Battle lines forming over surveillance authority

Advocates for eliminating or curtailing one of the government's main Patriot Act surveillance authorities are gearing up for battle, but questions remain whether Congress will be receptive to the message.

Surveillance eye against binary code background. By enzozo. Shutterstock ID 340300073
 

Another government surveillance authority is set to expire in four months, and a familiar battle is brewing between those who want to curtail what they view as federal overreach and those who want to see the national security program continue largely unchanged.

A group of nearly forty non-profit groups focusing on human rights, privacy and civil liberties wrote to leaders on the House Judiciary Committee Aug. 14 urging them to use the upcoming expiration of Section 215 of the Patriot Act in December to repeal the controversial (and seemingly shuttered) Call Detail Records program.

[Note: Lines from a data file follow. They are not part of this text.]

(* ===== verification/RadioLinkTheorems.v ===== *)
(** * The serial radio link: theorems *)

From stdpp Require Import base tactics list fin_maps gmap.
From Stdlib Require Import ZArith Lia.
From S2P Require Import Prelude Memory Golay GolaySpec Fec OverlayBuffer OverlayBufferFacts OverlayBufferSpec.
From S2P Require Import OverlayAddress FdQueue RadioLink RadioLinkSpec RadioLinkSend.

Local Open Scope Z_scope.
Implicit Types (s : radio_link_state) (r : radio_rx) (w : radio_world).
Local Opaque golay_decode golay_encode decode_rs_8 encode_rs_8.

Lemma init_ok : rx_ok rx_zero.
Proof. by split. Qed.

Section theorems.
Context {AR : Arch}.

(** C22: Whatever bytes arrive from the radio, each of them is dealt with in a
    bounded number of steps and all accesses are inside the buffers, with one
    exception: behaviour is undefined only at a byte [c] after which the loop of
    [radio_link_decode] comes to a link packet of 37 bytes that lies in the
    buffer, whose 33 byte code word, too short for a fragment, the Reed-Solomon
    decoder accepts, and whose fragment would not be at the start of a packet. *)
Theorem radio_receive_safe clock bytes s :
  rx_ok (rl_rx s) -> waiting (rl_rx s) ->
  (exists s', radio_receive clock bytes s = Ret (tt, s') /\ rx_ok (rl_rx s') /\ waiting (rl_rx s')) \/
  (radio_receive clock bytes s = Undef /\
   exists l1 c l2 s1 s2, bytes = l1 ++ c :: l2 /\ radio_receive clock l1 s = Ret (tt, s1) /\
     radio_link_decode clock c s1 = Undef /\ runs_over clock c s1 s2).
Proof.
  revert s. induction bytes as [|c bytes IH]; intros s Hok Hw; [left; by exists s|].
  cbn [radio_receive]. rewrite RM_bind_run.
  pose proof (radio_link_decode_safe clock c s Hok Hw) as Hs. unfold rwp in Hs.
  destruct (radio_link_decode _ c s) as [[[] s']| |] eqn:E; [|done|].
  - destruct Hs as [Hok' Hw']. destruct (IH s' Hok' Hw') as [?|(Hu & l1 & c1 & l2 & s1 & s2 & -> & Hr & Hd & Ho)]; [by left|].
    right. split; [done|]. exists (c :: l1), c1, l2, s1, s2. split; [done|]. split; [|done].
    cbn [radio_receive]. by erewrite RM_bind_Ret.
  - right. split; [done|]. destruct Hs as (s2 & Ho). by exists [], c, bytes, s, s2.
Qed.

(** A link packet of 38 bytes or more that the Reed-Solomon decoder
    accepts is added to the packet being received as the abstract reassembler
    does: a fragment that starts a packet, or carries the next sequence number,
    is appended, anything else discards what there was, the last fragment
    delivers the packet, and no packet is longer than the buffer. *)
Theorem radio_parse_refines s p n errors l b4 :
  rx_ok (rl_rx s) -> 0 <= p -> 38 <= n <= LINK_MTU -> p + n <= LINK_MTU * 3 ->
  decode_rs_8 (259 - n) (slice (p + 4) (n - 4) (rx_payload (rl_rx s))) = (errors, l) ->
  zlen l = n - 4 -> l @@ 0 = Some b4 ->
  if errors =? -1 then
    exists r', radio_link_parse n p s = Ret ((false, 0), with_rx r' s) /\
      partial r' = partial (rl_rx s) /\ rx_seq r' = rx_seq (rl_rx s)
  else
    let '(acc, out) := reassemble (rx_seq (rl_rx s)) b4 (partial (rl_rx s)) (slice 2 (n - 38) l) in
    exists r', radio_link_parse n p s =
        Ret ((true, errors), RadioLink r' (rl_tx s) (delivered s ++ out) (rl_ticks s)) /\
      partial r' = acc /\ rx_seq r' = Z.land b4 0x3f.
Proof.
  intros Hok Hp Hn Hfit Hd Hl Hb4. pose proof Hok as [Hlp Hld Hpl Hst Hof Hwin]. unfold radio_link_parse.
  unfold LINK_MTU in *. rewrite (proj2 (Z.eqb_neq n 17)) by lia.
  destruct (link_pad n) as [-> ->]; [unfold LINK_MTU; lia|]. cbv zeta. erewrite RM_bind_Ret by done. rewrite Hlp.
  rewrite (proj2 (Z.leb_le 0 _)), (proj2 (Z.leb_le (p + 4 + _) _)) by lia. erewrite RM_bind_Ret by done.
  replace (255 - (259 - n)) with (n - 4) by lia. rewrite Hd. erewrite RM_bind_Ret by done.
  set (r1 := rx_set_payload _ _). set (s1 := RadioLink r1 _ _ _).
  assert (zlen (rx_payload r1) = 765) as Hl1 by (simpl; rewrite zlen_splice; lia).
  assert (rx_ok (rl_rx s1)) as Hok1 by (split; simpl in *; unfold LINK_MTU; lia).
  destruct (errors =? -1); [by exists r1|]. rewrite sz_id by lia.
  assert (slice (p + 4) (n - 4) (rx_payload r1) = l) as Hsame.
  { unfold r1. simpl. rewrite <- Hl. apply slice_splice_same; lia. }
  assert (rx_payload (rl_rx s1) @@ (p + 4) = Some b4) as Hb.
  { change (rl_rx s1) with r1. rewrite <- Hsame, zlookup_slice in Hb4 by lia. by rewrite Z.add_0_r in Hb4. }
  assert (slice (p + 6) (n - 38) (rx_payload (rl_rx s1)) = slice 2 (n - 38) l) as Hsl.
  { change (rl_rx s1) with r1. rewrite <- Hsame. unfold slice. rewrite skipn_firstn_comm, take_take, drop_drop.
    f_equal; [lia|]. f_equal. lia. }
  pose proof (take_fragment_refines s1 p b4 (n - 38) Hok1 Hp) as Href. unfold LINK_MTU in Href.
  specialize (Href ltac:(lia) ltac:(lia) Hb). rewrite Hsl in Href.
  change (partial (rl_rx s1)) with (partial (rl_rx s)) in Href. change (rx_seq (rl_rx s1)) with (rx_seq (rl_rx s)) in Href.
  destruct (reassemble _ _ _ _) as [acc out]. destruct Href as (r' & Hr & _ & Hpart & Hseq & _).
  exists r'. split; [|done]. by erewrite RM_bind_Ret by exact Hr.
Qed.

(** C21: A packet of bytes that is sent through [radio_link_encode_packet] until
    nothing of it is left arrives complete at a receiver that has nothing
    buffered.  The line may change the first byte of each link packet, and flip
    up to three of the 23 bits of the Golay word that holds its length, and the
    parity bit next to them; the rest of the link packet, with the two bytes of
    header after the length, has to arrive as it was sent. *)
Theorem radio_packet_roundtrip clock next_packet w b data s :
  (forall k, exists q, overlay_queue_schedule_next next_packet (clock k) (w_loop w) = Ret (tt, q)) ->
  sending w b data -> position b = 0 -> zlen data <= MDP_MTU -> Forall is_byte data -> synced (rl_rx s) ->
  exists fs w', radio_send clock next_packet (S (length data)) w = Ret (fs, w') /\
    tx_packet (w_tx w') = None /\
    forall fs', Forall2 noisy fs fs' ->
      exists s', radio_receive clock (concat fs') s = Ret (tt, s') /\
        synced (rl_rx s') /\ delivered s' = delivered s ++ [data].
Proof.
  intros Hq Hs Hpos Hl Hby Hsync.
  destruct (send_fragments clock next_packet (S (length data)) w b data Hs) as (w' & Hr & Hnone);
    [lia|done|].
  eexists _, w'. split; [exact Hr|]. split; [done|]. rewrite Hpos. intros fs' Hnoise.
  destruct (receive_fragments clock (S (length data)) _ true [] data fs' s Hby ltac:(lia) ltac:(done) Hsync eq_refl Hnoise)
    as (r' & Hrec & Hs'). eexists. by split.
Qed.

(** A link packet of 37 bytes, one too few for the header that its code word
    covers: that word is all zero. *)
Definition short_frame : list Z := link_header 29 0 0 ++ replicate 31 0.

Lemma short_framed : framed short_frame.
Proof.
  split; [done|]. exists 0xfe. eexists _, _, _, 0, 0, (replicate 31 0).
  split; [vm_compute; reflexivity|]. split; [done|]. vm_compute. by split.
Qed.
Lemma short_word_accepted : decode_rs_8 222 (replicate 33 0) = (0, replicate 33 0).
Proof. vm_compute. reflexivity. Qed.

(** C34: A link packet of 37 bytes in which everything after the header's length
    is zero, which is a code word of the Reed-Solomon code, makes the receiver
    copy 2^32 - 1 or 2^64 - 1 bytes into its packet buffer, unless the link
    packet before it had the number 63 and left the packet empty; a receiver that
    was just started does that. *)
Theorem radio_short_word_overruns clock s :
  synced (rl_rx s) -> rx_seq (rl_rx s) <> 63 \/ packet_length (rl_rx s) <> 0 -> 0 <= rx_seq (rl_rx s) < 64 ->
  radio_receive clock short_frame s = Undef.
Proof.
  intros Hs Hpl Hseq. pose proof (receive_frame clock short_frame s Hs short_framed) as Hrec.
  rewrite (parse_clean short_frame s 0 Hs short_framed) in Hrec; [|exact short_word_accepted|done].
  set (s2 := with_rx _ s) in Hrec. pose proof (got_ok short_frame (length short_frame) _ Hs short_framed ltac:(lia)) as Hok.
  assert (take_fragment 0 (sz (zlen short_frame - 38)) s2 = Undef) as Hundef; [|by rewrite RM_bind_run, Hundef in Hrec].
  apply (take_fragment_overrun s2 0 0); [done|done|done|]. unfold fragment_at. simpl negb. cbv iota.
  change (rx_seq (rl_rx s2)) with (rx_seq (rl_rx s)). change (packet_length (rl_rx s2)) with (packet_length (rl_rx s)).
  destruct (Z.eqb_spec (Z.land 0 63) (Z.land (rx_seq (rl_rx s) + 1) 63)) as [E|]; [|done].
  destruct Hpl as [Hne|?]; [|done]. exfalso. apply Hne. change 63 with (Z.ones 6) in E. rewrite !Z.land_ones in E by lia.
  change (2 ^ 6) with 64 in E. change (0 mod 64) with 0 in E. symmetry in E. apply Z.mod_divide in E as [k E]; lia.
Qed.
End theorems.

(** ** Witnesses *)

(** Three bytes, then the link packet of C34: the second disjunct. *)
Lemma radio_receive_safe_witness :
  (exists s', @radio_receive LP64 (fun _ => 0) ([1; 2; 3] ++ short_frame) radio_link_init = Ret (tt, s') /\
     rx_ok (rl_rx s') /\ waiting (rl_rx s')) \/
  (@radio_receive LP64 (fun _ => 0) ([1; 2; 3] ++ short_frame) radio_link_init = Undef /\
   exists l1 c l2 s1 s2, [1; 2; 3] ++ short_frame = l1 ++ c :: l2 /\
     @radio_receive LP64 (fun _ => 0) l1 radio_link_init = Ret (tt, s1) /\
     @radio_link_decode LP64 (fun _ => 0) c s1 = Undef /\ @runs_over LP64 (fun _ => 0) c s1 s2).
Proof.
  apply (@radio_receive_safe LP64 (fun _ => 0) ([1; 2; 3] ++ short_frame) radio_link_init).
  - exact init_ok.
  - left. split; [reflexivity|]. simpl. lia.
Defined.

(** A code word with a fragment of two bytes. *)
Definition full_word : list Z := [7; 7; 7; 7] ++ encode_rs_8 219 [7; 7; 7; 7].
Definition full_payload : list Z := replicate 4 7 ++ full_word ++ replicate 725 7.
Definition full_state : radio_link_state :=
  RadioLink (RX full_payload 0 6 0 0 (replicate 1200 0) 0 0 0) tx_zero [] 0.
Lemma full_ok : rx_ok (rl_rx full_state).
Proof. split; vm_compute; split || idtac; congruence. Qed.

Lemma radio_parse_refines_witness :
  let '(acc, out) := reassemble 6 7 (partial (rl_rx full_state)) [7; 7] in
  exists r', @radio_link_parse LP64 40 0 full_state =
      Ret ((true, 0), RadioLink r' tx_zero ([] ++ out) 0) /\ partial r' = acc /\ rx_seq r' = 7.
Proof.
  apply (@radio_parse_refines LP64 full_state 0 40 0 full_word 7).
  - exact full_ok.
  - lia.
  - unfold LINK_MTU. lia.
  - unfold LINK_MTU. lia.
  - vm_compute. reflexivity.
  - reflexivity.
  - reflexivity.
Defined.

(** A sender with a packet of three bytes. *)
Definition tiny_packet : overlay_buffer := OB (Some (1%nat, 0)) 0 0 3 64 (Some (1%nat, 0)).
Definition tiny_ent : sched_ent :=
  SchedEnt None None None false true (PollFd (-1) 0 0) TIME_MS_NEVER_WILL 0 0 0 0 (-1).
Definition tiny_world : radio_world :=
  World (RadioLink rx_zero (TX 0 0 0 0 0 (Some tiny_packet) (replicate 255 0) 0 0) [] 0)
        (<[1%nat := [5; 6; 7] ++ replicate 61 0]> ∅)
        (FQState (<[0%nat := tiny_ent]> ∅) None None None [] [] 0 [] 0) [].

Lemma tiny_sending : @sending LP64 tiny_world tiny_packet [5; 6; 7].
Proof.
  split; try done.
  - split; [vm_compute; split; congruence..| |]; simpl.
    + split; [lia|]. split; [lia|]. eexists. split; [reflexivity|]. vm_compute. congruence.
    + intros a [= <-]. done.
  - eexists _, _. split; [reflexivity|]. split; [reflexivity|]. vm_compute. repeat split; congruence.
Qed.

Lemma radio_packet_roundtrip_witness :
  exists fs w', @radio_send LP64 (fun _ => 5) 0 4 tiny_world = Ret (fs, w') /\
    tx_packet (w_tx w') = None /\
    forall fs', Forall2 noisy fs fs' ->
      exists s', @radio_receive LP64 (fun _ => 5) (concat fs') radio_link_init = Ret (tt, s') /\
        synced (rl_rx s') /\ delivered s' = [] ++ [[5; 6; 7]].
Proof.
  apply (@radio_packet_roundtrip LP64 (fun _ => 5) 0 tiny_world tiny_packet [5; 6; 7]).
  - intros k. eexists. vm_compute. reflexivity.
  - exact tiny_sending.
  - reflexivity.
  - vm_compute. congruence.
  - repeat constructor; vm_compute; congruence.
  - split; [exact init_ok|]. repeat split.
Defined.

(** A receiver that was just started. *)
Lemma radio_short_word_overruns_witness :
  @radio_receive LP64 (fun _ => 0) short_frame radio_link_init = Undef.
Proof.
  apply (@radio_short_word_overruns LP64 (fun _ => 0)).
  - split; [exact init_ok|]. repeat split.
  - left. vm_compute. congruence.
  - vm_compute. split; congruence.
Defined.
Definition q_set_ends (a b : option nat) (n : Z) (q : overlay_txqueue) : overlay_txqueue :=
  TxQueue a b n (maxLength q) (small_packet_grace_interval q) (latencyTarget q).
Definition nd_set_ref (n : Z) (d : network_destination) : network_destination :=
  NetDest n (nd_interface d) (unicast d) (nd_encapsulation d) (min_rtt d) (max_rtt d) (resend_delay d)
          (sequence_number d) (transfer_limit d).
Definition nd_set_sequence (n : Z) (d : network_destination) : network_destination :=
  NetDest (_ref_count d) (nd_interface d) (unicast d) (nd_encapsulation d) (min_rtt d) (max_rtt d) (resend_delay d)
          n (transfer_limit d).
Definition nd_set_limit (l : limit_state) (d : network_destination) : network_destination :=
  NetDest (_ref_count d) (nd_interface d) (unicast d) (nd_encapsulation d) (min_rtt d) (max_rtt d) (resend_delay d)
          (sequence_number d) l.
Definition nd_set_rtt (lo hi delay : Z) (d : network_destination) : network_destination :=
  NetDest (_ref_count d) (nd_interface d) (unicast d) (nd_encapsulation d) lo hi delay
          (sequence_number d) (transfer_limit d).

(** The variables of the file, the objects, the event loop, the subscribers, the
    memory of the buffers, what was sent, [times] and [dr] of server.c and the
    number of clock readings. *)
Record oq_state : Type := OQState {
  frames : gmap nat overlay_frame;
  overlay_tx : list overlay_txqueue;
  mdp_sequence : Z;
  net_dests : gmap nat network_destination;
  q_loop : fq_state;
  q_mesh : oa_state;
  q_heap : heap;
  sent_packets : list (nat * overlay_buffer);
  wifi_poll : Z * Z;
  q_ticks : nat
}.
Definition q_set_frames (m : gmap nat overlay_frame) (s : oq_state) : oq_state :=
  OQState m (overlay_tx s) (mdp_sequence s) (net_dests s) (q_loop s) (q_mesh s) (q_heap s) (sent_packets s)
          (wifi_poll s) (q_ticks s).
Definition q_set_tx (l : list overlay_txqueue) (s : oq_state) : oq_state :=
  OQState (frames s) l (mdp_sequence s) (net_dests s) (q_loop s) (q_mesh s) (q_heap s) (sent_packets s)
          (wifi_poll s) (q_ticks s).
Definition q_set_sequence (n : Z) (s : oq_state) : oq_state :=
  OQState (frames s) (overlay_tx s) n (net_dests s) (q_loop s) (q_mesh s) (q_heap s) (sent_packets s)
          (wifi_poll s) (q_ticks s).
Definition q_set_dests (m : gmap nat network_destination) (s : oq_state) : oq_state :=
  OQState (frames s) (overlay_tx s) (mdp_sequence s) m (q_loop s) (q_mesh s) (q_heap s) (sent_packets s)
          (wifi_poll s) (q_ticks s).
Definition q_set_loop (l : fq_state) (s : oq_state) : oq_state :=
  OQState (frames s) (overlay_tx s) (mdp_sequence s) (net_dests s) l (q_mesh s) (q_heap s) (sent_packets s)
          (wifi_poll s) (q_ticks s).
Definition q_set_mesh (o : oa_state) (h : heap) (s : oq_state) : oq_state :=
  OQState (frames s) (overlay_tx s) (mdp_sequence s) (net_dests s) (q_loop s) o h (sent_packets s)
          (wifi_poll s) (q_ticks s).
Definition q_add_sent (p : nat * overlay_buffer) (s : oq_state) : oq_state :=
  OQState (frames s) (overlay_tx s) (mdp_sequence s) (net_dests s) (q_loop s) (q_mesh s) (q_heap s)
          (sent_packets s ++ [p]) (wifi_poll s) (q_ticks s).
Definition q_tick (s : oq_state) : oq_state :=
  OQState (frames s) (overlay_tx s) (mdp_sequence s) (net_dests s) (q_loop s) (q_mesh s) (q_heap s)
          (sent_packets s) (wifi_poll s) (S (q_ticks s)).
Definition q_set_wifi (w : Z * Z) (s : oq_state) : oq_state :=
  OQState (frames s) (overlay_tx s) (mdp_sequence s) (net_dests s) (q_loop s) (q_mesh s) (q_heap s)
          (sent_packets s) w (q_ticks s).

(** ** The monad *)

Definition QM (A : Type) : Type := oq_state -> outcome (A * oq_state).
Global Instance QM_ret : MRet QM := fun A a s => Ret (a, s).
Global Instance QM_bind : MBind QM := fun A B f m s => '(a, s) ← m s; f a s.
Definition q_out {A} (m : outcome A) : QM A := fun s => a ← m; Ret (a, s).
Definition q_get {A} (f : oq_state -> A) : QM A := fun s => Ret (f s, s).
Definition q_modify (f : oq_state -> oq_state) : QM unit := fun s => Ret (tt, f s).
Definition q_fq {A} (m : FQ A) : QM A := fun s => '(a, l) ← m (q_loop s); Ret (a, q_set_loop l s).
Definition q_om {A} (m : OM A) : QM A :=
  fun s => '((a, o), h) ← m (q_mesh s) (q_heap s); Ret (a, q_set_mesh o h s).
Definition q_hm {A} (m : HM A) : QM A := q_om (olift m).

"We urge you to oppose, and our organizations will oppose, any bill to reauthorize Section 215 that does not include meaningful surveillance reforms," the groups wrote. "Given the CDR program's extraordinary breadth, its lack of demonstrated efficacy, and the government's failure to lawfully implement it, repealing the CDR program is a necessary first step, although not sufficient without other major reforms."

The current iteration of the CDR, enshrined into law when the USA Freedom Act was passed into law in 2015, was designed to replace the bulk warrantless telephone surveillance program instituted by the Bush administration following the Sept. 11 terrorist attacks. News reports have since claimed the National Security Agency has voluntarily shuttered the program and requested the Trump administration not push for its reauthorization, citing a general lack of usefulness as well as technical complexities created by the USA Freedom Act that led to the overcollection of hundreds of millions of unauthorized telephone records between 2015 and 2018.

The New York Times reported Aug. 15 that Dan Coats, in one of his final official acts as Director of National Intelligence, wrote to Congress to request a permanent reauthorization of the Sec. 215 surveillance authorities.

Because the law allows NSA to collect records from anyone two "hops" or degrees removed from the target, the groups argue that this means "the majority of individuals surveilled under the program are neither suspected of any wrongdoing, nor in contact with anyone who is." For instance, they point out that in the government's latest transparency report, it listed just 11 targets under the CDR program in 2018, yet were able to collect 434 million records related to 19 million phone identifiers.

Opponents of mass surveillance are once again eyeing the expiration as an opportunity to build stronger civil liberty guardrails around the program. One of its biggest detractors, Sen. Ron Wyden (D-Ore.) said that he was planning to "fight hard to put a stake in" the CDR program once and for all but warned that proponents in Congress will likely drag out the fight until the final days in December to "make it seem like an emergency and claim that if Congress doesn't quickly reauthorize…there will be a disaster."

"It has never been used to stop a single terrorist attack, and it's even less useful now, when the bad guys have so many other ways to communicate," Wyden said last week at a hacker conference in Las Vegas, according to a transcript sent by his office. "My concern, however, is that if you leave a spying authority on the books, this administration will find a way to abuse it."

Beyond the CDR program, Wyden also said that in communications with the FBI and Director of National Intelligence in 2014, he confirmed that Section 215 authorities were also used to obtain "historical records of Americans' location data" through their phones. The public needs to know whether the government's interpretation of the law remains unchanged today before reauthorizing the statute.

Apart from telephone metadata, precisely what kind of records and information the government is entitled to request under Section 215 -- and what is out of scope remains -- unclear even today. Under the letter of the law, the government can also legally compel third party organizations, like telephone companies, to hand over "any tangible things," including books, records, papers, documents and "other items" that are relevant to foreign intelligence or terrorism investigations.

Andrew Crocker, a staff attorney at the Electronic Frontier Foundation, told FCW in an email exchange earlier this year that the phrases "tangible things" and "other items" are so legally murky that "we still don't have a great idea where it stops" and what records the government is entitled to ask for.

This is especially true in the digital domain, where it's not clear whether the government is interpreting the passage to collect things like the contents of emails and other digital records.

"After the passage of USA Freedom Act in 2015, Section 215 was bifurcated into the power to obtain records of telephone calls and a power to obtain all other kinds of tangible things," said Crocker. "We've learned far more (relatively speaking) about the telephone records piece than the 'all other things' piece, and it's something I hope Congress asks about as the debate over reauthorization of 215 begins in earnest."

While Sec. 215 opponents are hoping that a new Democratic majority in the House and turnover in the Senate from the 2018 elections might play in their favor, it remains to be seen whether this Congress – even with Democrats in control of the House of Representatives -- will be any more receptive to new restrictions than the in the past.